Black kale, also know as dinosaur kale, is a gorgeous member of the cabbage family. Like many dark green leafy vegetables, it’s rich in a variety of vitamins and minerals, including magnesium, calcium, vitamin C, beta-carotene, and folate. It also contains fibre, which gives a feeling of satiety. Beyond its impressive nutrition content, I love black kale for its mild flavour and tender texture. As a bonus, it can be grown locally in BC and it’s easily found in farmers’ markets in the Lower Mainland area during the summer and fall months.
The recipe is from Mario Batali, one of my favourite celebrity chefs. Its simplicity showcases the natural flavours of the ingredients, and it’s super easy to make for a quick weeknight supper.
I carefully fried thinly sliced garlic and hot chilies to a crisp. This process infuses their flavour into the oil (which permeates the rest of the dish), and provides a texture contrast with the soft kale and ricotta cheese.

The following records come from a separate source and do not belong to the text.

(* ===== verification/NumberRead.v ===== *)
(** Numbers that lib/vsprintf.c writes are read back by the conversions of the same file. *)
From stdpp Require Import base list gmap option numbers.
From Stdlib Require Import ZArith Lia Ascii String.
From S2P Require Import Prelude Div64 Ctype Vsprintf VsprintfText.

Local Open Scope Z_scope.

(** ** Where a number ends *)

(** The first character of [rest] continues no number of this base. *)
Definition ends_number (base : Z) (rest : list Z) : Prop :=
  match rest with
  | [] => True
  | c :: _ => isxdigit c && (digit_value c <? base) = false /\ toupper c <> 88
  end.

Lemma ends_lower base base' rest : base' <= base -> ends_number base rest -> ends_number base' rest.
Proof.
  intros Hb. destruct rest as [|c rest]; [done|]. intros [H Hx]. split; [|done].
  apply andb_false_iff in H as [H|H]; apply andb_false_iff; [by left|right]. apply Z.ltb_ge in H. apply Z.ltb_ge. lia.
Qed.

Lemma digit_char_shows large d : 0 <= d < 16 ->
  shows (digit_char large d) d /\ toupper (digit_char large d) <> 88 /\ digit_char large d <> 45 /\
  (digit_char large d = 48 <-> d = 0).
Proof.
  intros Hd. assert (H : forallb (fun d => isxdigit (digit_char large d) && (digit_value (digit_char large d) =? d)
    && negb (toupper (digit_char large d) =? 88) && negb (digit_char large d =? 45)
    && Bool.eqb (digit_char large d =? 48) (d =? 0)) (seqZ 0 16) = true)
    by (by destruct large; vm_compute).
  rewrite forallb_forall in H. specialize (H d). destruct (andb_prop _ _ (H ltac:(apply list_elem_of_In, elem_of_seqZ; lia))) as [H' H5].
  apply andb_prop in H' as [H' H4]. apply andb_prop in H' as [H' H3]. apply andb_prop in H' as [H1 H2].
  apply negb_true_iff, Z.eqb_neq in H4. apply negb_true_iff, Z.eqb_neq in H3. apply Z.eqb_eq in H2. apply eqb_prop in H5.
  split; [split; done|]. split; [done|]. split; [done|]. destruct (Z.eqb_spec (digit_char large d) 48), (Z.eqb_spec d 0); done || tauto.
Qed.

Sauteed Black Kale with Ricotta, Crispy Garlic, and Chilies
Recipe from: http://www.rachaelrayshow.com/recipe/14247_Mario_Batalis_Black_Kale_with_Ricotta/
- 1 tbsp canola or other neutral flavoured oil (such as sunflower or grape seed)
- 1/2 red banana pepper, sliced thinly
- 3 large cloves of garlic, sliced thinly
- 1 bunch black kale, stems and cores removed, chopped roughly
- 1-2 tablespoons water
- Salt to taste
- 1/4 to 1/2 cup ricotta cheese
- 1 tablespoon extra virgin olive oil
- 1/4 tsp ground black pepper
- Add oil to a pan over medium heat, cook chilies until they release their flavour (1-2 minutes), use a slotted spoon to remove the chilies from the oil and reserve in a small bowl for garnish.
- Add sliced garlic to the pan and fry until a golden crisp, be careful not to burn the garlic. Reserve in the same bowl as the chili peppers.
- Add chopped kale to the pan. Saute for ~10 minutes, or until they’re starting to wilt. Add water to help the kale cook and to prevent burning. Season with salt to taste.
- Meanwhile, in a small bowl, mix together the ricotta cheese, olive oil, and black pepper.
- Dish the cooked kale on a platter. Dollop with ricotta mixture throughout, and top with fried chilies and crispy garlic.